Tribunal também determinou fornecimento de água potável, suspendeu pagamentos de contrato de mobiliário e cobra explicações da Secretaria de Educação

Publicado em 3 de julho de 2026 às 09:25

Tribunal também determinou fornecimento de água potável, suspendeu pagamentos de contrato de mobiliário e cobra explicações da Secretaria de Educação
Tribunal também determinou fornecimento de água potável, suspendeu pagamentos de contrato de mobiliário e cobra explicações da Secretaria de Educação Crédito: Divulgação/Sintepp

O Tribunal de Contas dos Municípios do Pará (TCM-PA) determinou uma série de medidas urgentes para a Escola Municipal São Sebastião, localizada na zona rural de Breves, na Ilha do Marajó, após a divulgação de imagens que mostraram alunos assistindo às aulas sentados no chão por falta de carteiras.

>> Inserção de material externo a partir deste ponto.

(* ===== verification/StackSafety.v ===== *)
(** The operand stack is never indexed out of range and never outgrows its
    limit: the stack bounds in the jump table are right for every opcode, gas
    function and memory-size function of every fork. *)
From S2P Require Import Prelude Opcodes Errors Externals Stack Memory Analysis Contract Tracer.
From S2P Require Import Machine Gas Instructions JumpTable Precompiles Evm Logic Quiet Tables Complete.

(** * The height judgement

    [stk i m Q]: from a stack of [i] items, [m] does not index the stack out of
    range, and if it returns [a] with a stack of [h] items then [Q a h]. *)
Section Judgement.
Context {L : Libs} {RP : AspectReports}.

Definition stk {A} (i : Z) (m : ST St A) (Q : A -> Z -> Prop) : Prop :=
  forall s, slen (stack s) = i ->
    match m s with
    | Ret (a, s') => Q a (slen (stack s'))
    | Panicked p => p <> StackIndex
    | OutOfFuel => True
    end.
(** [m] turns a stack of [i] items into one of [j]. *)
Definition stk_to {A} (i : Z) (m : ST St A) (j : Z) : Prop := stk i m (fun _ h => h = j).

Lemma stk_mono {A} i (m : ST St A) (Q Q' : A -> Z -> Prop) :
  stk i m Q -> (forall a h, Q a h -> Q' a h) -> stk i m Q'.
Proof. intros H HQ s Hs. specialize (H s Hs). destruct (m s) as [[a s']| |]; eauto. Qed.

Lemma stk_bind {A B} i j (m : ST St A) (k : A -> ST St B) Q :
  stk_to i m j -> (forall a, stk j (k a) Q) -> stk i (bind m k) Q.
Proof.
  intros Hm Hk s Hs. specialize (Hm s Hs). unfold bind.
  destruct (m s) as [[a s']| |]; [by apply Hk|done..].
Qed.

Lemma stk_ret {A} i (a : A) (Q : A -> Z -> Prop) : Q a i -> stk i (ret a) Q.
Proof. intros H s <-. exact H. Qed.

(** Computations that do not touch the stack. *)
Definition keeps_stack {A} (m : ST St A) : Prop :=
  forall s, match m s with
            | Ret (_, s') => stack s' = stack s
            | Panicked p => p <> StackIndex
            | OutOfFuel => True
            end.
Lemma stk_keep {A} i (m : ST St A) : keeps_stack m -> stk_to i m i.
Proof.
  intros H s <-. specialize (H s). destruct (m s) as [[a s']| |]; [by rewrite H|done..].
Qed.

Lemma keeps_gets {A} (f : St -> A) : keeps_stack (gets f).
Proof. by intros s. Qed.
Lemma keeps_modify f : (forall s, stack (f s) = stack s) -> keeps_stack (modify f).
Proof. intros H s. apply H. Qed.
Lemma keeps_liftR {A} (r : res A) : calm r -> keeps_stack (liftR r).
Proof. intros H s. destruct r; cbn; [done|congruence|done]. Qed.
Lemma keeps_zoom {T A} (get : St -> T) put (m : ST T A) :
  (forall s t, stack (put t s) = stack s) -> (forall t, calm (m t)) ->
  keeps_stack (zoom get put m).
Proof.
  intros Hp Hm s. unfold zoom. specialize (Hm (get s)).
  destruct (m (get s)) as [[a t]| |]; [apply Hp|congruence|done].
Qed.
Lemma keeps_bind {A B} (m : ST St A) (k : A -> ST St B) :
  keeps_stack m -> (forall a, keeps_stack (k a)) -> keeps_stack (bind m k).
Proof.
  intros Hm Hk s. specialize (Hm s). unfold bind. destruct (m s) as [[a s']| |]; [|done..].
  rewrite <- Hm. apply Hk.
Qed.

(** Stack primitives. *)
Lemma set_index_ok st i x :
  0 <= i < slen st -> exists st', Stack.set_index st i x = Ret st' /\ slen st' = slen st.
Proof.
  intros H. unfold Stack.set_index. zbool. cbn [andb]. eexists; split; [done|].
  unfold slen, len. cbn. by rewrite length_insert.
Qed.
Lemma memoryCopierGas_total p : gas_total (memoryCopierGas p).
Proof. unfold memoryCopierGas. solve_total. Qed.
Lemma makeGasLog_total n : gas_total (makeGasLog n).
Proof. unfold makeGasLog. solve_total. Qed.
Lemma makeGasJournal_total n : gas_total (makeGasJournal n).
Proof. unfold makeGasJournal. solve_total. Qed.
Lemma gasKeccak256_total : gas_total gasKeccak256.
Proof. unfold gasKeccak256. solve_total. Qed.
Lemma pureMemoryGascost_total : gas_total pureMemoryGascost.
Proof. unfold pureMemoryGascost. solve_total. Qed.
Lemma gasCreate2_total : gas_total gasCreate2.
Proof. unfold gasCreate2. solve_total. Qed.
Lemma gasCreateEip3860_total : gas_total gasCreateEip3860.
Proof. unfold gasCreateEip3860. solve_total. Qed.
Lemma gasCreate2Eip3860_total : gas_total gasCreate2Eip3860.
Proof. unfold gasCreate2Eip3860. solve_total. Qed.
Lemma gasExpFrontier_total : gas_total gasExpFrontier.
Proof. unfold gasExpFrontier. solve_total. Qed.
Lemma gasExpEIP158_total : gas_total gasExpEIP158.
Proof. unfold gasExpEIP158. solve_total. Qed.
Lemma gasCall_hands_off env n : hands_off (gasCall env n).
Proof. revert env n. unfold gasCall, setCallGas. solve_hands_off. Qed.
Lemma gasCallCode_hands_off env n : hands_off (gasCallCode env n).
Proof. revert env n. unfold gasCallCode, setCallGas. solve_hands_off. Qed.
Lemma gasDelegateCall_hands_off env n : hands_off (gasDelegateCall env n).
Proof. revert env n. unfold gasDelegateCall, setCallGas. solve_hands_off. Qed.
Lemma gasStaticCall_hands_off env n : hands_off (gasStaticCall env n).
Proof. revert env n. unfold gasStaticCall, setCallGas. solve_hands_off. Qed.
Lemma gasCall_total : gas_total gasCall.
Proof. apply hands_off_total, gasCall_hands_off. Qed.
Lemma gasCallCode_total : gas_total gasCallCode.
Proof. apply hands_off_total, gasCallCode_hands_off. Qed.
Lemma gasDelegateCall_total : gas_total gasDelegateCall.
Proof. apply hands_off_total, gasDelegateCall_hands_off. Qed.
Lemma gasStaticCall_total : gas_total gasStaticCall.
Proof. apply hands_off_total, gasStaticCall_hands_off. Qed.
Lemma gasSelfdestruct_total : gas_total gasSelfdestruct.
Proof. unfold gasSelfdestruct. solve_total. Qed.
Lemma gasSStore_total : gas_total gasSStore.
Proof. unfold gasSStore. solve_total. Qed.
Lemma gasSStoreEIP2200_total : gas_total gasSStoreEIP2200.
Proof. unfold gasSStoreEIP2200. solve_total. Qed.
Lemma makeGasSStoreFunc_total r : gas_total (makeGasSStoreFunc r).
Proof. unfold makeGasSStoreFunc. solve_total. Qed.
Lemma gasSLoadEIP2929_total : gas_total gasSLoadEIP2929.
Proof. unfold gasSLoadEIP2929. solve_total. Qed.
Lemma gasExtCodeCopyEIP2929_total : gas_total gasExtCodeCopyEIP2929.
Proof. unfold gasExtCodeCopyEIP2929, gasExtCodeCopy, memoryCopierGas. solve_total. Qed.
Lemma gasEip2929AccountCheck_total : gas_total gasEip2929AccountCheck.
Proof. unfold gasEip2929AccountCheck. solve_total. Qed.
Lemma makeSelfdestructGasFn_total r : gas_total (makeSelfdestructGasFn r).
Proof. unfold makeSelfdestructGasFn. solve_total. Qed.
End GasTotal.
Lemma setCallGas_inv env gas s t s' :
  params.IsEIP150 (chainRules env) = true ->
  is_u64 (Gas (contract s)) -> 0 <= gas < 2 ^ 57 ->
  setCallGas env gas s = Ret ((t, None), s') ->
  s' = set_mach (set_callGasTemp t (mach s)) s /\ 0 <= t /\
  (gas + t <= Gas (contract s) \/ gas + t < 2 ^ 64 - 2 ^ 57).
Proof.
  intros He Hg Hb H. unfold setCallGas in H. gas_inv. rewrite He in *. subst.
  match goal with H : callGas _ _ _ _ = _ |- _ =>
    apply callGas_forward in H as (_ & Ht & H1 & H3); [|done..] end.
  match goal with H : setCallGasTemp _ _ = _ |- _ => injection H as _ <- end.
  split_and!; [done|done|].
  match goal with |- context [Gas (contract ?x)] =>
    destruct (Z.le_gt_cases gas (Gas (contract x))); lia end.
Qed.

(** The common end of the four: from a frame whose memory is already priced,
    set the gas aside and add it to the cost. *)
Lemma call_tail env base (fwd : St -> Z) s d s' :
  params.IsEIP150 (chainRules env) = true -> is_u64 (Gas (contract s)) -> 0 <= base < 2 ^ 57 ->
  (forall t, 0 <= t -> 0 <= fwd (set_mach (set_callGasTemp t (mach s)) s) <= base + t) ->
  (let! temp := setCallGas env base in
   ovf! gas := math.SafeAdd base temp in
   ret (gas, None)) s = Ret ((d, None), s') ->
  scope s' = scope s /\ 0 <= fwd s' <= d /\
  (d <= Gas (contract s) \/ 0 <= d < 2 ^ 64 - 2 ^ 57).
Proof.
  intros He Hg Hb Hf H. apply gas_try_inv in H as (t & s1 & H1 & H).
  apply setCallGas_inv in H1 as (-> & Ht & Hd); [|done..]. specialize (Hf t Ht).
  apply gas_ovf_inv in H as (v & H1 & [= <- <-]). unfold is_u64 in Hg.
  apply SafeAdd_inv in H1 as [-> _]; [|unfold is_u64; lia..].
  split; [done|]. split; [done|lia].
Qed.

(** The price of value transfer and account creation, before memory. *)
Definition transferCost (transfersValue new : bool) : Z :=
  let gas := if new then params.CallNewAccountGas else 0 in
  if transfersValue then u64 (gas + params.CallValueTransferGas) else gas.
Lemma transferCost_range (b new : bool) :
  (if b then 9000 else 0) <= transferCost b new < 2 ^ 56.
Proof.
  unfold transferCost. rewrite params.CallNewAccountGas_val, params.CallValueTransferGas_val.
  destruct b, new; rewrite ?u64_small by (unfold is_u64; lia); lia.
Qed.
Lemma stipend_range s : 0 <= stipend s <= 2300.
Proof.
  unfold stipend. rewrite params.CallStipend_val. destruct (Back _ _); [|lia..].
  destruct (uint256.IsZero _); lia.
Qed.

Ltac priced_frame :=
  match goal with H : memGas _ _ = Ret ((?g, None), _) |- _ =>
    apply memGas_inv in H as (? & ? & H & ->);
    let Hb := fresh "Hb" in
    assert (Hb : 0 <= g < 2 ^ 56) by (eapply memoryGasCost_bound; [| |exact H]; done) end.

Lemma gasDelegateCall_forwards : forwards (2 ^ 57) fwd_temp gasDelegateCall.
Proof.
  intros env n s d s' He Hm Hn Hg H. apply gas_try_inv in H as (g & s1 & H1 & H). priced_frame.
  apply (call_tail _ _ fwd_temp) in H as (Hs & Hf & Hd); [|done|done|lia|intros t Ht; cbn; lia].
  unfold contract, stack, memory in *. rewrite Hs. split_and!; try done; try lia. by eauto.
Qed.
Lemma gasStaticCall_forwards : forwards (2 ^ 57) fwd_temp gasStaticCall.
Proof. exact gasDelegateCall_forwards. Qed.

A decisão, homologada na quinta-feira (2), estabelece que a Secretaria Municipal de Educação providencie mobiliário adequado para todos os estudantes em até 24 horas. O órgão também exigiu o fornecimento imediato de água potável e a apresentação de registros atualizados das condições da unidade.

A medida foi assinada pela conselheira Mara Lúcia Barbalho e teve como base uma fiscalização aberta após reportagem do g1 revelar a situação enfrentada pelos alunos da escola.

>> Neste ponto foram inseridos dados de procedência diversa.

(* ===== verification/Brackets.v ===== *)
(** Well-bracketed event sequences: what the logger of a run is told, as a
    property of lists of events. A call is reported by an opening and a closing
    event around the events of its code. *)
From S2P Require Import Prelude Opcodes Errors Externals Stack Memory Analysis Contract Tracer.
From S2P Require Import Machine.

Section Brackets.
Context {L : Libs} {RP : AspectReports}.

(** The laws of the libraries under which the operands of a step are in range. *)
Definition documented : Prop := runtime.Spec /\ uint256.Spec /\ math.Spec.

(** The operands of a LOG opcode that passed the checks of the interpreter: they
    are on the stack, and the region they name was paid for. *)
Record log_ready (op : OpCode) (scope : ScopeContext) : Prop := {
  lr_memory : mem_wf (scMemory scope);
  lr_stack : op - LOG0 + 2 <= slen (scStack scope);
  lr_region : forall off size, Back (scStack scope) 0 = Ret off ->
    Back (scStack scope) 1 = Ret size ->
    uint256.toZ size = 0 \/ uint256.toZ off + uint256.toZ size <= 0x1FFFFFFFE0;
}.
(** What a reported step guarantees. *)
Definition step_ok (op : OpCode) (scope : ScopeContext) (err : option Err) : Prop :=
  documented -> err = None -> LOG0 <= op <= LOG4 -> log_ready op scope.

(** Steps, faults, finished sub-calls and finished runs of aspects, in any number
    and nesting. [Q] is what is known of the runs of aspects: their execution
    context and what happens inside them. *)
Inductive balanced (Q : aspect.Message -> list Event -> Prop) : list Event -> Prop :=
  | bal_nil : balanced Q []
  | bal_state pc op gas cost scope rData depth err es :
      step_ok op scope err -> balanced Q es ->
      balanced Q (CaptureState pc op gas cost scope rData depth err :: es)
  | bal_fault pc op gas cost scope depth err es :
      balanced Q es -> balanced Q (CaptureFault pc op gas cost scope depth err :: es)
  | bal_call typ from to input gas value body output gasUsed err es :
      balanced Q body -> balanced Q es ->
      balanced Q (CaptureEnter typ from to input gas value ::
                  body ++ CaptureExit output gasUsed err :: es)
  | bal_aspect jp from to aspectId input gas value execCtx body result es :
      Q execCtx body -> balanced Q body -> balanced Q es ->
      balanced Q (CaptureAspectEnter jp from to aspectId input gas value execCtx ::
                  body ++ CaptureAspectExit jp result :: es).

Lemma balanced_app Q es es' : balanced Q es -> balanced Q es' -> balanced Q (es ++ es').
Proof.
  intros H H'. induction H; cbn; [done|by constructor..| |];
    rewrite <- app_assoc; cbn; by constructor.
Qed.

(** [m'] reports the events [es] on top of those [m] had reported. *)
Definition reports (m : Machine) (es : list Event) (m' : Machine) : Prop :=
  events m' = events m ++ es.

Lemma reports_nil m m' : events m' = events m -> reports m [] m'.
Proof. unfold reports. by rewrite app_nil_r. Qed.
Lemma reports_app m1 es m2 es' m3 :
  reports m1 es m2 -> reports m2 es' m3 -> reports m1 (es ++ es') m3.
Proof. unfold reports. intros H1 H2. by rewrite H2, H1, app_assoc. Qed.

Lemma reports_emit env e m : hasTracer env = true -> reports m [e] (emit env e m).
Proof. unfold reports, emit. by intros ->. Qed.
Lemma silent_emit env e m : hasTracer env = false -> emit env e m = m.
Proof. unfold emit. by intros ->. Qed.

(** The aspects tell the logger of their runs, of which [Q] holds, and of the
    calls they make, each with its end. *)
Record aspects_report (Q : aspect.Message -> list Event -> Prop) : Prop := {
  ar_pre : forall ci c d, balanced Q (PreReports ci c d);
  ar_post : forall ci r e c d, balanced Q (PostReports ci r e c d);
}.
(** What that matters for [m]: without join points no aspect runs. *)
Definition hooks_report (Q : aspect.Message -> list Event -> Prop) (m : Machine) : Prop :=
  IsExecuteJP m = true -> aspects_report Q.

(** [m'] is [m] after the events of steps, finished sub-calls and runs of
    aspects, as well reported as the aspects report. *)
Definition traced (m m' : Machine) : Prop :=
  IsExecuteJP m' = IsExecuteJP m /\
  forall Q, hooks_report Q m -> exists es, reports m es m' /\ balanced Q es.

#[global] Instance traced_preorder : PreOrder traced.
Proof.
  split.
  - intros m. split; [done|]. intros Q _. exists []. split; [by apply reports_nil|constructor].
  - intros m1 m2 m3 [J1 H1] [J2 H2]. split; [congruence|]. intros Q HA.
    destruct (H1 Q HA) as (es & R1 & B1). destruct (H2 Q) as (es' & R2 & B2).
    { unfold hooks_report in *. by rewrite J1. }
    exists (es ++ es'). split; [by eapply reports_app|by apply balanced_app].
Qed.

Lemma traced_same m m' :
  events m' = events m -> IsExecuteJP m' = IsExecuteJP m -> traced m m'.
Proof.
  intros H J. split; [done|]. intros Q _. exists []. split; [by apply reports_nil|constructor].
Qed.

Lemma emit_jp env e m : IsExecuteJP (emit env e m) = IsExecuteJP m.
Proof. unfold emit. by destruct (hasTracer env). Qed.

(** A single step or fault. *)
Lemma traced_emit env e m : (forall Q, balanced Q [e]) -> traced m (emit env e m).
Proof.
  intros He. destruct (hasTracer env) eqn:Et; [|by rewrite silent_emit].
  split; [apply emit_jp|]. intros Q _. exists [e]. split; [by apply reports_emit|done].
Qed.

(** What a join point reports. *)
Lemma traced_reports env es m :
  (forall Q, aspects_report Q -> balanced Q es) -> IsExecuteJP m = true ->
  traced m (emitAll env es m).
Proof.
  intros He Hj. unfold emitAll. destruct (hasTracer env); [|reflexivity].
  split; [done|]. intros Q HA. exists es. split; [done|]. by apply He, HA.
Qed.

(** ** Calls *)

(** The events around a call at depth [d]: the call of a transaction is a start
    and an end, a call inside it an enter and an exit. *)
Definition opening (d : Z) (typ : OpCode) (from to : Address) (create : bool) (input : bytes)
    (gas value : Z) : Event :=
  if d =? 0 then CaptureStart from to create input gas value
  else CaptureEnter typ from to input gas (Some value).
Definition closing (d : Z) (out : bytes) (gasUsed : Z) (err : option Err) : Event :=
  if d =? 0 then CaptureEnd out gasUsed err else CaptureExit out gasUsed err.

(** [m'] is [m] after a call reported by [o] and [c]. *)
Definition bracketed (Q : aspect.Message -> list Event -> Prop) (o c : Event) (m m' : Machine)
    : Prop := exists body, reports m (o :: body ++ [c]) m' /\ balanced Q body.

Lemma bracketed_emit Q env o c m m1 :
  hasTracer env = true -> hooks_report Q m -> traced (emit env o m) m1 ->
  bracketed Q o c m (emit env c m1).
Proof.
  intros Ht HA [_ T]. destruct (T Q) as (body & Hb & B).
  { unfold hooks_report in *. by rewrite emit_jp. }
  exists body. split; [|done].
  apply (reports_app m [o] (emit env o m)); [by apply reports_emit|].
  eapply reports_app; [exact Hb|by apply reports_emit].
Qed.

(** An enter, what happens inside, and an exit. *)
Lemma traced_call env typ from to input gas value output gasUsed err m m1 :
  traced (emit env (CaptureEnter typ from to input gas value) m) m1 ->
  traced m (emit env (CaptureExit output gasUsed err) m1).
Proof.
  intros H. destruct (hasTracer env) eqn:Et; [|by rewrite silent_emit in H |- * by done].
  split; [rewrite emit_jp; destruct H as [-> _]; apply emit_jp|]. intros Q HA.
  destruct (bracketed_emit Q env _ (CaptureExit output gasUsed err) m m1 Et HA H) as (body & R & B).
  eexists. split; [exact R|]. by repeat constructor.
Qed.
End Brackets.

Durante a apuração, técnicos do tribunal identificaram problemas como falta de carteiras, ausência de bebedouros e dúvidas sobre o abastecimento de água e a oferta de merenda escolar.

Além das condições precárias da escola, o TCM chamou atenção para os altos valores contratados pelo município nos últimos anos. Segundo o órgão, licitações relacionadas à compra de mobiliário escolar ultrapassam R$ 25 milhões, enquanto contratos ligados à alimentação escolar somam mais de R$ 26 milhões.

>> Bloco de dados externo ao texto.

(* ===== verification/Frame.v ===== *)
(** What a call leaves behind: the frame condition of every opcode, of the
    interpreter and of the call operations.

    [frame m m'] holds between the machine before and after any call: depth,
    read-only flag and join-point switch are restored, the call tree is
    extended by finished calls only, snapshots taken before are still live,
    and if the machine was read-only no account changed. Inside a transaction
    the logger is told of steps and finished sub-calls only. The memory of a
    call frame keeps its capacity in order, which the reported steps rely on. *)
From S2P Require Import Prelude Opcodes Errors Externals Stack Memory Analysis Contract Tracer.
From S2P Require Import Machine Gas Instructions JumpTable Precompiles Evm Logic Tables Brackets.

Section Relation.
Context {L : Libs} {RP : AspectReports} {MD : StateDB.Model}.

(** The part of the frame that holds at every point of a call, also between
    its opening and its closing event. *)
Record core (m m' : Machine) : Prop := {
  fr_depth : depth m' = depth m;
  fr_readOnly : readOnly m' = readOnly m;
  fr_jp : IsExecuteJP m' = IsExecuteJP m;
  fr_abort : abort m = true -> abort m' = true;
  fr_tree : tree_ext (callTree (tracer m)) (callTree (tracer m'));
  fr_saved : forall i v, StateDB.saved (db m) i = Some v -> StateDB.saved (db m') i = Some v;
  fr_static : readOnly m = true -> IsExecuteJP m = false -> StateDB.same_accounts (db m) (db m');
}.

Record frame (m m' : Machine) : Prop := {
  fr_core :> core m m';
  fr_events : 0 < depth m -> traced m m';
}.
(** A frame in which the logger hears nothing. *)
Record silent (m m' : Machine) : Prop := {
  si_core :> core m m';
  si_events : events m' = events m;
}.

Lemma silent_frame m m' : silent m m' -> frame m m'.
Proof. intros [Hc He]. split; [done|]. intros _. by apply traced_same, Hc. Qed.

#[global] Instance same_accounts_preorder : PreOrder (StateDB.same_accounts).
Proof.
  split.
  - intros d. by constructor.
  - intros d1 d2 d3 [] []. constructor; intros; etrans; eauto.
Qed.

#[global] Instance core_preorder : PreOrder core.
Proof.
  split.
  - intros m. by constructor; try reflexivity.
  - intros m1 m2 m3 [] []. constructor; try congruence; eauto.
    + by etrans.
    + intros Hro Hjp. transitivity (db m2); [by eauto|]. apply fr_static1; congruence.
Qed.
#[global] Instance frame_preorder : PreOrder frame.
Proof.
  split.
  - intros m. split; [reflexivity|]. intros _. reflexivity.
  - intros m1 m2 m3 [C1 E1] [C2 E2]. split; [by etrans|]. intros Hd.
    transitivity m2; [by apply E1|]. apply E2. by rewrite (fr_depth _ _ C1).
Qed.
#[global] Instance silent_preorder : PreOrder silent.
Proof.
  split; [intros m; by split|]. intros m1 m2 m3 [] []. split; [by etrans|congruence].
Qed.

(** The frame condition of computations on the machine and on a call frame,
    started in a machine whose read-only flag is [b]. *)
Definition ro_is (b : bool) (m : Machine) : Prop := readOnly m = b.
Definition presM (b : bool) {A} (m : ST Machine A) : Prop := pres (ro_is b) frame m.
Definition mem_ready (s : St) : Prop := documented -> mem_wf (memory s).
Definition ready (b : bool) (s : St) : Prop := ro_is b (mach s) /\ mem_ready s.
Definition frameS (s s' : St) : Prop :=
  frame (mach s) (mach s') /\ (mem_ready s -> mem_ready s').
Definition presS (b : bool) {A} (m : ST St A) : Prop := pres (ready b) frameS m.

#[global] Instance frameS_preorder : PreOrder frameS.
Proof.
  split; [intros s; by split|]. intros s1 s2 s3 [? ?] [? ?]. split; [by etrans|auto].
Qed.

Lemma ro_closed b m m' : ro_is b m -> frame m m' -> ro_is b m'.
Proof. unfold ro_is. intros <- H. apply H. Qed.

Lemma presM_bind b {A B} (m : ST Machine A) (k : A -> ST Machine B) :
  presM b m -> (forall a, presM b (k a)) -> presM b (bind m k).
Proof. apply pres_bind; [apply _|apply ro_closed]. Qed.
Lemma ready_closed b s s' : ready b s -> frameS s s' -> ready b s'.
Proof. intros [Hr Hm] [Hf Hk]. split; [by eapply ro_closed|auto]. Qed.
Lemma presS_bind b {A B} (m : ST St A) (k : A -> ST St B) :
  presS b m -> (forall a, presS b (k a)) -> presS b (bind m k).
Proof. apply pres_bind; [apply _|apply ready_closed]. Qed.

Lemma presM_ret b {A} (a : A) : presM b (ret a).
Proof. apply pres_ret, _. Qed.
Lemma presM_gets b {A} (f : Machine -> A) : presM b (gets f).
Proof. apply pres_gets, _. Qed.
Lemma presM_liftR b {A} (r : res A) : presM b (liftR r).
Proof. apply pres_liftR, _. Qed.
Lemma presM_modify b (f : Machine -> Machine) :
  (forall m, ro_is b m -> frame m (f m)) -> presM b (modify f).
Proof. apply pres_modify. Qed.

Lemma presS_ret b {A} (a : A) : presS b (ret a).
Proof. apply pres_ret, _. Qed.
Lemma presS_gets b {A} (f : St -> A) : presS b (gets f).
Proof. apply pres_gets, _. Qed.
Lemma presS_liftR b {A} (r : res A) : presS b (liftR r).
Proof. apply pres_liftR, _. Qed.
Lemma presS_modify b (f : St -> St) :
  (forall s, ro_is b (mach s) -> frame (mach s) (mach (f s))) ->
  (forall s, memory (f s) = memory s) -> presS b (modify f).
Proof.
  intros H Hm. apply pres_modify. intros s [Hr _]. split; [by apply H|].
  unfold mem_ready. by rewrite Hm.
Qed.
Lemma presS_local b {T A} (get : St -> T) put (m : ST T A) :
  (forall s t, mach (put t s) = mach s) -> (forall s t, memory (put t s) = memory s) ->
  presS b (zoom get put m).
Proof.
  intros Hput Hm. apply pres_zoom. intros s t. split; [by rewrite Hput|].
  unfold mem_ready. by rewrite Hm.
Qed.
Lemma presS_onMachine b {A} (m : ST Machine A) : presM b m -> presS b (onMachine m).
Proof.
  intros Hm s a s' [Hs _] H. unfold onMachine in H. inv_run. split; [by eapply Hm|done].
Qed.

Diante da situação, o tribunal suspendeu novos pagamentos de um contrato de aquisição de mobiliário até que a prefeitura comprove a entrega dos materiais. Também foi determinada a apresentação de documentos como contratos, notas fiscais, comprovantes de recebimento e registros patrimoniais.

A secretária municipal de Educação e responsável pelo Fundeb, Débora Elaynne Costa Moraes, foi notificada a prestar esclarecimentos, mas, segundo o TCM, não respondeu dentro do prazo estipulado.

O tribunal informou ainda que a fiscalização continuará e poderá ser ampliada para outras escolas da zona rural de Breves caso sejam encontradas novas irregularidades.